Casual-dining chains may be missing an opportunity to capture patrons of fine-dining restaurants who are looking to cut back on spending, according to new consumer research by consulting firm Consumer Edge Insight.
For the first in a series of quarterly Restaurant DemandTracker surveys, Stamford, Conn.-based Consumer Edge Insight in July asked about 3,100 consumers across the country who visit restaurants at least once per month about what makes them choose one restaurant above another, focusing on about roughly 45 national family- and casual-dining brands and seven fine-dining chains.
Not surprisingly, consumers overall said they were cutting back on dining out and spending less in restaurants.

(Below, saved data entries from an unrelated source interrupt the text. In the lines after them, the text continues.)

(* ===== verification/DecisionTask.v ===== *)
(** * Decision tasks

    Models [core/decision_task.go] and the value sources of
    [core/reference_data.go]: the wiring of a graph of decision nodes, its
    topological order and its evaluation.  A Go map is ranged over in an
    arbitrary order: the order of the node ids is an argument ([ids]), any
    listing of the keys. *)

From stdpp Require Import relations.
From S2P Require Import Prelude Decimal GoTime Values DecisionNode.
#[global] Open Scope Z_scope.

Section DecisionTask.
Context {DO : DecimalOps}.

(** ** Handles and edges *)

(** What a handle is stamped with as its owner: a node (a task is one too), a
    reference-data source, or nothing. *)
Inductive Owner : Type :=
| ONode (n : Node)
| ORef (id : string) (value : BlValue)
| ONone.

(** The identity of a handle: its owner, the owner's id and the field name. *)
Record Handle : Type := mkHandle { h_own : Owner; h_node : string; h_field : string }.

(** One handle of the surface [stampSurface] builds. *)
Definition stampSurface (owner : Owner) (nodeID : string) (vars : list decisionVar) : list Handle :=
  map (fun v => mkHandle owner nodeID (v_name v)) vars.

Record edge : Type := mkEdge {
  e_srcOwner : Owner;
  e_srcNode : string;
  e_srcField : string;
  e_dstOwner : Owner;
  e_dstNode : string;
  e_dstField : string
}.

(** [Edge] *)
Definition Edge (src dst : Handle) : edge :=
  mkEdge (h_own src) (h_node src) (h_field src) (h_own dst) (h_node dst) (h_field dst).

(** [referenceField], [NewReferenceData]: the source's handle, or the problem. *)
Definition referenceField : string := "$value".
Definition NewReferenceData (id : string) (value : option BlValue) : Handle + list string :=
  match (if String.eqb id "" then ["reference data requires a non-empty Id"] else []) ++
        (match value with None => ["reference data requires a non-nil Value"] | Some _ => [] end), value with
  | [], Some v => inl (mkHandle (ORef id v) id referenceField)
  | ps, _ => inr ps
  end.

(** ** The task *)

(** [handleKey] *)
Abbreviation handleKey := (string * string)%type.

Record DecisionTask : Type := mkTask {
  t_uid : nat;
  t_id : string;
  t_name : string;
  t_boundaryID : string;
  t_invars : list decisionVar;
  t_outvars : list decisionVar;
  t_wired : bool;
  t_order : list Node;
  t_dstSrc : gmap handleKey handleKey;
  t_refVals : gmap handleKey BlValue
}.

(** [NewDecisionTask] *)
Definition NewDecisionTask (uid : nat) (id name : string) (i o : option (list StructField))
  : DecisionTask + (list ContractProblem * list ContractProblem * bool) :=
  let '(invars, ip) := reflectContract i in
  let '(outvars, op) := reflectContract o in
  match ip, op, outvars with
  | [], [], _ :: _ => inl (mkTask uid id name id invars outvars false [] ∅ ∅)
  | _, _, _ => inr (ip, op, bool_decide (outvars = []))
  end.

(** [owner.(decisionNode)] for an owner other than the task itself. *)
Definition other_node (self : nat) (o : Owner) : option Node :=
  match o with
  | ONode n => if Nat.eqb (n_uid n) self then None else Some n
  | _ => None
  end.

Inductive GraphProblem : Type :=
| PAlready
| PWiredTwice (node field : string)
| PNoNodes
| PEmptyId
| PInputUnwired (id field : string)
| POutputUnwired (field : string)
| PCycle.

Record Wiring : Type := mkWiring {
  w_nodes : gmap string Node;
  w_dstSrc : gmap handleKey handleKey;
  w_refVals : gmap handleKey BlValue;
  w_problems : list GraphProblem
}.

(** [nodes[n.GetId()] = n] *)
Definition note_node (self : nat) (o : Owner) (nodes : gmap string Node) : gmap string Node :=
  match other_node self o with
  | Some n => <[n_id n := n]> nodes
  | None => nodes
  end.

(** One iteration of the loop over the edges. *)
Definition wire (self : nat) (w : Wiring) (e : edge) : Wiring :=
  let dk := (e_dstNode e, e_dstField e) in
  mkWiring
    (note_node self (e_dstOwner e) (note_node self (e_srcOwner e) (w_nodes w)))
    (<[dk := (e_srcNode e, e_srcField e)]> (w_dstSrc w))
    (match e_srcOwner e with
     | ORef _ v => <[(e_srcNode e, e_srcField e) := v]> (w_refVals w)
     | _ => w_refVals w
     end)
    (w_problems w ++ match w_dstSrc w !! dk with
                     | Some _ => [PWiredTwice (e_dstNode e) (e_dstField e)]
                     | None => []
                     end).

(** ** The topological sort *)

(** The two maps of [topoSortNodes], and the pairs of ids already counted. *)
Record SortMaps : Type := mkSortMaps {
  s_indeg : gmap string Z;
  s_adj : gmap string (list string);
  s_seen : list (string * string)
}.

(** One iteration of the loop over the edges of [topoSortNodes]. *)
Definition count_edge (self : nat) (s : SortMaps) (e : edge) : SortMaps :=
  match other_node self (e_srcOwner e), other_node self (e_dstOwner e) with
  | Some _, Some _ =>
      let key := (e_srcNode e, e_dstNode e) in
      if bool_decide (key ∈ s_seen s) then s
      else mkSortMaps (incr (e_dstNode e) (s_indeg s)) (append_to (e_srcNode e) (e_dstNode e) (s_adj s))
             (s_seen s ++ [key])
  | _, _ => s
  end.

(** [topoSortNodes]: the order and whether a cycle was found. *)
Definition topoSortNodes (ids : list string) (nodes : gmap string Node) (edges : list edge) (self : nat)
  : list Node * bool :=
  let s := fold_left (count_edge self) edges
             (mkSortMaps (list_to_map (map (fun id => (id, 0)) ids)) ∅ []) in
  let queue := List.filter (fun id => default 0 (s_indeg s !! id) =? 0) ids in
  let order := fst (kahn_loop (kahn_fuel (length (s_seen s)) queue) (s_adj s) (s_indeg s) queue) in
  (omap (fun id => nodes !! id) order, negb (Nat.eqb (length order) (size nodes))).

(** ** Wiring *)

Definition node_problems (dstSrc : gmap handleKey handleKey) (id : string) (n : Node) : list GraphProblem :=
  (if String.eqb id "" then [PEmptyId] else []) ++
  omap (fun v => match dstSrc !! (id, v_name v) with
                 | Some _ => None
                 | None => Some (PInputUnwired id (v_name v))
                 end) (n_in n).

(** [Graph]: the wired task, or every problem found. *)
Definition Graph (ids : list string) (d : DecisionTask) (edges : list edge) : DecisionTask + list GraphProblem :=
  if t_wired d then inr [PAlready]
  else
    let w := fold_left (wire (t_uid d)) edges (mkWiring ∅ ∅ ∅ []) in
    let unwired := concat (map (fun id => match w_nodes w !! id with
                                          | Some n => node_problems (w_dstSrc w) id n
                                          | None => []
                                          end) ids) in
    let outs := omap (fun v => match w_dstSrc w !! (t_boundaryID d, v_name v) with
                               | Some _ => None
                               | None => Some (POutputUnwired (v_name v))
                               end) (t_outvars d) in
    let '(order, cyclic) := topoSortNodes ids (w_nodes w) edges (t_uid d) in
    match w_problems w ++ (if Nat.eqb (size (w_nodes w)) 0 then [PNoNodes] else []) ++ unwired ++ outs ++
          (if cyclic then [PCycle] else []) with
    | [] => inl (mkTask (t_uid d) (t_id d) (t_name d) (t_boundaryID d) (t_invars d) (t_outvars d)
                   true order (w_dstSrc w) (w_refVals w))
    | ps => inr ps
    end.

(** The nodes an edge list mentions, as [Graph] collects them. *)
Definition graph_nodes (self : nat) (edges : list edge) : gmap string Node :=
  w_nodes (fold_left (wire self) edges (mkWiring ∅ ∅ ∅ [])).

(** ** Evaluation *)

Abbreviation HandleEnv := (gmap (string * string) (option BlValue)).

(** The environment before any node runs. *)
Definition initial_env (d : DecisionTask) (input : gmap string BlValue) : HandleEnv :=
  fold_left (fun env v => <[(t_boundaryID d, v_name v) := Some (getValue input (v_name v))]> env)
    (t_invars d) (Some <$> t_refVals d).

(** A nil destination has the zero source. *)
Definition source_of (d : DecisionTask) (k : handleKey) : handleKey :=
  default (EmptyString, EmptyString) (t_dstSrc d !! k).

(** [inMap] *)
Definition gather (d : DecisionTask) (env : HandleEnv) (n : Node) : gmap string (option BlValue) :=
  fold_left (fun m v => match env !! source_of d (n_id n, v_name v) with
                        | Some val => <[v_name v := val]> m
                        | None => m
                        end) (n_in n) ∅.

(** The outputs of a node written to the environment; a missing one is nil. *)
Definition publish (n : Node) (outMap : gmap string (option BlValue)) (env : HandleEnv) : HandleEnv :=
  fold_left (fun env v => <[(n_id n, v_name v) := default None (outMap !! v_name v)]> env) (n_out n) env.

Fixpoint run_nodes (d : DecisionTask) (order : list Node) (env : HandleEnv) : result HandleEnv :=
  match order with
  | [] => Ok env
  | n :: order' =>
      let! outMap := n_run n (gather d env n) in
      run_nodes d order' (publish n outMap env)
  end.

Fixpoint write_task_outputs (d : DecisionTask) (env : HandleEnv) (vars : list decisionVar)
    (out : gmap string BlValue) : result (gmap string BlValue) :=
  match vars with
  | [] => Ok out
  | v :: vars' =>
      let val := default BlNull (default None (env !! source_of d (t_boundaryID d, v_name v))) in
      let! out' := setValue v "" (Some val) out in
      write_task_outputs d env vars' out'
  end.

(** [Evaluate] *)
Definition Evaluate (d : DecisionTask) (input : gmap string BlValue) : result (gmap string BlValue) :=
  if negb (t_wired d)
  then Err (ErrorText (nodeLabel (t_id d) (t_name d) "DecisionTask" +:+ ": task has no graph (call Graph)"))
  else
    let! env := run_nodes d (t_order d) (initial_env d input) in
    write_task_outputs d env (t_outvars d) ∅.

(** A task as a node of a larger one. *)
Definition task_node (d : DecisionTask) : Node :=
  mkNode (t_uid d) (t_id d) (t_invars d) (t_outvars d) (runErased (t_invars d) (t_outvars d) (Evaluate d)).

(** [Clone]: the same wiring under another identity. *)
Definition Clone (uid : nat) (id name : string) (d : DecisionTask) : DecisionTask :=
  mkTask uid id name (t_boundaryID d) (t_invars d) (t_outvars d) (t_wired d) (t_order d) (t_dstSrc d) (t_refVals d).

End DecisionTask.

About half of those surveyed said they had less money to spend, but how they deal with the situation varies. About 60 percent of participants said they have traded down to less expensive dining options, while another 55 percent said they order less expensive items on restaurant menus and 51 percent take advantage of dining discounts or promotions.
However, the survey found that consumers that trade down from fine dining tend to skip the mid-price tier in the casual-dining segment. Among respondents who have been eating at quick-service restaurants more often in the past year, for example, 26 percent said they are eating at fine-dining restaurants less often; 23 percent eat less often at casual-dining concepts; and 15 percent are cutting back on fast-casual dining, the survey found.
David Decker, president of Consumer Edge Insight, said many consumers were trading down from fine dining for economic reasons. But rather than taking the smaller step down to casual dining, “a lot were trading down to quick-service or pizza restaurants,” he said.
In fact, the survey found, casual-dining brands tended to pick up more incremental traffic from consumers trading up than from those trading down. Of those customers who said they have been eating out more often at casual-dining restaurants in the past year, 15 percent said they've been cutting back on quick-service visits; 15 percent are eating less often at pizza/takeout restaurants; and only 12 percent said they were eating out less often at fine-dining restaurants.
That trend could be explained two ways, said Decker. Some consumers may be suffering such financial pressure that they are compelled to trade all the way down the price spectrum, he said. But it could also mean that casual-dining chains aren’t doing enough to communicate that value message to those looking to trade down from higher-end concepts. Instead, many have been focusing their market share battle on lower-priced competitors.
“Casual-dining operators have to figure out how to establish their relevance for the fine-dining customer with a trade-down mindset,” said Decker. “If restaurants can figure out how to reach that customer — what price point or menu item it takes — there are a lot of those customers out there.”
Value drives loyalty
The survey also asked consumers what drives their loyalty. Within the casual- and family-dining segments, offering a good value was the most-cited factor, mentioned by 57 percent of respondents. Convenience was also a key attribute, cited by 54 percent, as was good service, cited by 50 percent. Cleanliness was the fourth most commonly cited attribute driving loyalty, and having great-tasting food was only the tenth most important factor.
Decker said four casual/family-dining brands were indentified by consumers as having good value: Applebee’s, Chili’s, Denny’s and Waffle House — each brand rated highest by 43 percent of respondents. Applebee’s and Chili’s also were ranked highly for having convenient locations.
However, Decker said the results also suggest that consumers may be subconsciously settling for less-great-tasting food in favor of a lower price point and convenience instead of choosing casual/family-dining brands with a strong value proposition and a large geographic footprint.
Within fine dining, 40 percent of consumers ranked having high-quality food, good service, and cleanliness equally as the top factors driving restaurant visits. The brands ranked highest for food quality were Ruth’s Chris Steakhouse, cited by 60 percent, and Capital Grille, cited by 53 percent.
Ruth’s Chris was also rated highly by 52 percent of respondents for having good service, and 56 percent of those surveyed also gave the chain a high rating for cleanliness.
In addition, Morton’s was cited by 48 percent of respondents for good service, and McCormick & Schmick’s was ranked highly for cleanliness by 55 percent of those responding.
Decker said the survey results indicated that fine-dining concepts must also look for ways to protect market share from the ongoing “trade-down state of mind” among consumers.
“Given the many headwinds, there’s very much a value mindset out there, and reducing spending on restaurants is a popular way to economize,” he said. “Fine-dining restaurants need to focus on their value proposition as well.”